The quality of life in a city is often related to the quality of infrastructure and services. A city is a complex system that has many elements in play. There are various civic agencies involved to make a city function the right way. All of them have their own way of operating and viewing the city; for example, BBMP looks at Bengaluru through 198 wards, but the police department looks at it through 108 jurisdictions. Defining a civic tech solution for this complex system is always a challenge that must accommodate every department’s perspective, working models, citizens’ information relevant to their neighbourhood, and tools to solve them by providing the right inputs. They should offer the right way to interact and call relevant people for the assistance they require.

Civic Tech

IChangeMyCity is one app that allows the citizens to be connected to the government.

A technology solution that maps a city needs to take care of the complexity and growing ways of how the city needs to perform and respond to citizens’ needs and suggestions while mapping the quality of life transparently and collaboratively. Janaagraha, through its pioneering citizen engagement and open data platform, IChangeMyCity, has been working to bridge the gap between citizens and the governments. Since its launch in 2013, IChangeMyCity (ICMYC) has provided an easy way for citizens to report the issues they find in their neighbourhood and know about the quality of life around them.

With ICMYC and Swacchata Platform’s launch in 2013, we analysed cities, citizen usage, mapped various departments, and interaction levels. We have been working on ways to more straightforward, a quicker response from government officials to the citizens. We are in the process of reinventing I Change My City to I Change My City 2.0. The newer platform is being designed and architected in a way that it can be customised based on how each city and its different departments operate and what kind of information is most relevant to its citizens.

Critical elements of IChangeMyCity 2.0

To map a city’s operations, the following are the essential functions the platform will have.

City Mapping – The strength of any civic tech platform depends on the simplicity for the user. The simplicity comes through the intelligent architecture of the platform, which makes it run efficiently. The automatic assignment of tickets or operations of the departments is done through GIS-based maps that capture the city’s operational division. Based on these GIS-based maps, every service, operating zones, public amenities, and quality of life can be visually showcased.

Civic Agencies – The essential information of who is responsible for what work across the geography can be overlaid on the city mapping and showcased to citizens.

Tickets – Following the grievance resolution workflow from the original I Change My City, which consisted of a simple workflow for citizens to post a grievance without knowing the department and the civic agency responsible for the issue, the platform itself finds it for them. This module will be enhanced to take up any kind of work request, grievance, service application, and process based on the workflow of the relevant department.

Budgets and Ongoing works – It would be possible for the citizens to access, understand the budgets and the projects ongoing in the neighbourhood through the app.

Citizen Feedback and data collection – It would be possible to get constant feedback and do targeted data collection on specific aspects that need different technology implementation and budget priorities on what would need another data collection method.

Campaigns, events and volunteering – The platform will provide avenues for the citizens to actively engage.
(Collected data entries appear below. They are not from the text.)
(* ===== verification/Processor.v ===== *)
(** * The processor of one backend

    [runtime/src/broadcaster/redis_subscription/processor.rs] and the controls of
    [runtime/src/broadcaster/redis_subscription.rs]: how the subscription of one backend
    applies snapshot and live envelopes to its state store.  The decoder of the Tycho
    crates and the database its simulations share are the class [TychoEngine].  The locks
    that keep simulations away while that database changes are booleans: held by the
    subscription or not.  Waiting for requests to release such a lock ends; waiting for
    the subscription itself does not, and is the outcome [Blocked]. *)

From S2P Require Import Prelude Ordered Text Protocol.
From S2P Require Import Wire Validate TychoFeed Tracker Codec.
From S2P Require Import RedisEntry Replay Recovery Store Health Readiness Reassembly.

(** ** Outside code *)

(** [engine_decode d]: the decoder number [d], which keeps a state of its own and writes
    to the shared database; its error is the text it displays. *)
Class TychoEngine `{TychoTypes} := {
  Engine : Type;
  engine_decode : nat → FeedMessage → Engine → result string TychoUpdate * Engine;
  engine_clear : Engine → Engine;
  update_merge : TychoUpdate → TychoUpdate → TychoUpdate;
}.

(** ** Controls *)

Inductive ControlsKind :=
| NativeControls
| VmControls (wire_backend : BroadcasterBackend) (recovery_guard_held : bool)
| RfqControls.
(** The active assembly, which stays in place on an error. *)
Definition active_recovery (message : string) : consumerM RecoveryAssembly :=
  recovery ← gets pd_recovery;
  match (recovery : option RecoveryAssembly) with
  | Some recovery => mret recovery
  | None => bail message
  end.

Definition apply_recovery_chunk (entry : BroadcasterRedisStreamEntry)
    (chunk : BroadcasterRecoveryChunk) : consumerM unit :=
  or_fail (from_contract (validate_recovery_chunk chunk)) ;;
  recovery ← active_recovery "recovery chunk arrived before RecoveryStart";
  let manifest := ra_manifest recovery in
  or_fail (validate_recovery_identity manifest (rc_recovery_id chunk)
             (rc_target_state_version chunk)) ;;
  let chunk_index := rc_chunk_index chunk in
  let received := N.of_nat (size (ra_chunks recovery)) in
  if negb (bool_decide (rc_backends chunk = rm_backends manifest)) then
    bail "recovery chunk backend set does not match manifest"
  else if negb (chunk_index =? received)%N then
    bail ("recovery chunk arrived out of order: expected " +:+ u64_to_string received
            +:+ ", got " +:+ u64_to_string chunk_index)
  else if (rm_chunk_count manifest <=? chunk_index)%N then
    bail ("recovery chunk index " +:+ u64_to_string chunk_index
            +:+ " is outside manifest count " +:+ u64_to_string (rm_chunk_count manifest))
  else if negb (bool_decide (rm_chunk_encoded_bytes manifest !! N.to_nat chunk_index
                             = Some (rc_encoded_bytes chunk))) then
    bail ("recovery chunk " +:+ u64_to_string chunk_index
            +:+ " encoded size does not match manifest")
  else
    boundary ← gets pd_replay_boundary;
    maxlen ← gets pd_redis_maxlen;
    actual_encoded_bytes ←
      or_fail (replay_entry_encoded_size (bd_stream_key boundary) maxlen entry);
    if negb (rc_encoded_bytes chunk =? actual_encoded_bytes)%N then
      bail ("recovery chunk " +:+ u64_to_string chunk_index
              +:+ " encoded size does not match its Redis entry")
    else
      let digest := digest_bytes (rc_payload_fragment chunk) in
      if negb (String.eqb digest (rc_digest chunk))
         || negb (bool_decide (rm_chunk_digests manifest !! N.to_nat chunk_index
                               = Some digest)) then
        bail ("recovery chunk " +:+ u64_to_string chunk_index
                +:+ " digest does not match manifest")
      else
        modify (set_recovery (Some
          {| ra_manifest := manifest; ra_chunks := <[chunk_index := chunk]> (ra_chunks recovery);
             ra_buffer_a := ra_buffer_a recovery; ra_vm_rebuild := ra_vm_rebuild recovery;
             ra_started_at := ra_started_at recovery |})).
It will allow elected representatives to organise meetings such as ward committee meetings.

With the above modules and providing easy access to the platform through various channels like mobile apps, web apps or third-party applications like WhatsApp, this will also allow other civil society organisations (CSOs) or enthusiasts to use the information through Application Programming Interfaces (APIs) and even build applications using this platform. We are actively working on putting together all the experience gained over the years. Hence, the new version of IChangeMyCity can cope with the complexities of various cities. It can be implemented with ease in India and abroad, providing one-stop access to all information the citizens need to work with the city government civic agencies.

The article was originally published in Janaagraha’s City Politics Newsletter, March 2021.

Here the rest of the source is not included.